Los agresores suelen pedir a sus novias las contraseñas. "¿Es que no confías en mí?", les dicen si ellas no quieren dárselas.

Las agresiones sexuales, explica la especialista, "igual no han sido muy violentas pero ella no siempre quería". Les dicen ellos: "No me seas sosa"; "venga, demuéstrame que ya eres una mujer". La sextorsión -el chantaje con imágenes o vídeos de contenido sexual- se convierte en una forma más de maltrato. "Mándame una foto con esa ropa tan sexy que te has comprado", les piden. "En un aparentemente consentimiento ellos hacen un uso indebido porque empiezan a amenazarlas con enseñar esas fotos; no hay agresión física pero tiene un efecto multiplicador del daño muy grande", señala Cejudo, quien subraya que para los adolescentes la imagen virtual es toda la vida.

El problema ahora, señala la experta, es que se han normalizado cosas que antes no eran normales como la "sexualización" de las chicas a una edad cada vez más temprana y la persistencia, como también señala Palenciano, de un amor romántico basado en el control. "Ahora tiene un maquillaje diferente porque las chicas ya no son pasivas pero sí se mantiene la idea de un amor como exclusividad en el que se normaliza el conflicto y se renuncia a una misma por él", subraya Cejudo.

En opinión de la psicóloga existe un mito de igualdad "pero como todo mito es irreal" para explicar por qué a las adolescentes víctimas de violencia machista les cuesta identificarse como tal. "Pero cuando empiezan a entenderlo, comienzan a trabajar un proceso para comprender cómo son las relaciones de pareja; al final se recuperan antes que las adultas y con mucha esperanza de tener una vida muy buena", señala.

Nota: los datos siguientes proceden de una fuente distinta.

(** * Flappy (Pygame): the simulation core of [flappy_pygame.py]

    A shallow embedding of the game's entities, its per-frame update and its
    high-score store, followed by the properties the specification states
    about them.

    Conventions of the embedding.
    - Python [int] is [Z]; Python [float] is IEEE-754 binary64, embedded as
      Rocq's primitive [float], so that [+] and [*] on the bird's velocity and
      height round exactly as the interpreter does.
    - An exception that escapes [main] is the result [None].
    - A text is a [string] with one code point below 256 per character.
    - The fields of a [pygame.Rect] are C [int]s; the one the program fills
      from a float, the height of the bird's box, is checked for it.
    - The module [random] is an input: every call that draws a number takes the
      raw draw as an argument, so a statement over all draws is a statement
      over all outcomes.
    - Drawing, sound and fonts are left out: no value they compute is read
      back by the simulation. *)

From Stdlib Require Import ZArith List Bool Lia String Ascii QArith Qabs.
From Stdlib Require Import Qround.
From Stdlib Require Import PrimFloat SpecFloat FloatOps Uint63 DecimalString.
From Stdlib Require Import FloatAxioms Sorted.
From Stdlib Require DecimalFacts DecimalPos DecimalZ.
Import ListNotations.

#[local] Set Warnings "-inexact-float".
#[local] Open Scope Z_scope.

Palenciano recuerda la relación con su siguiente pareja tras los seis años con su maltratador. "No tenía nada que ver y yo llegué a pensar que estaba con otra porque no entendía una manera de amar en la que no había celos ni control", explica. Al final él decidió acabar la relación. "Porque te quiero me voy", le dijo. "El amor es para crecer y el momento en que no creces hay que terminar", subraya la monologuista.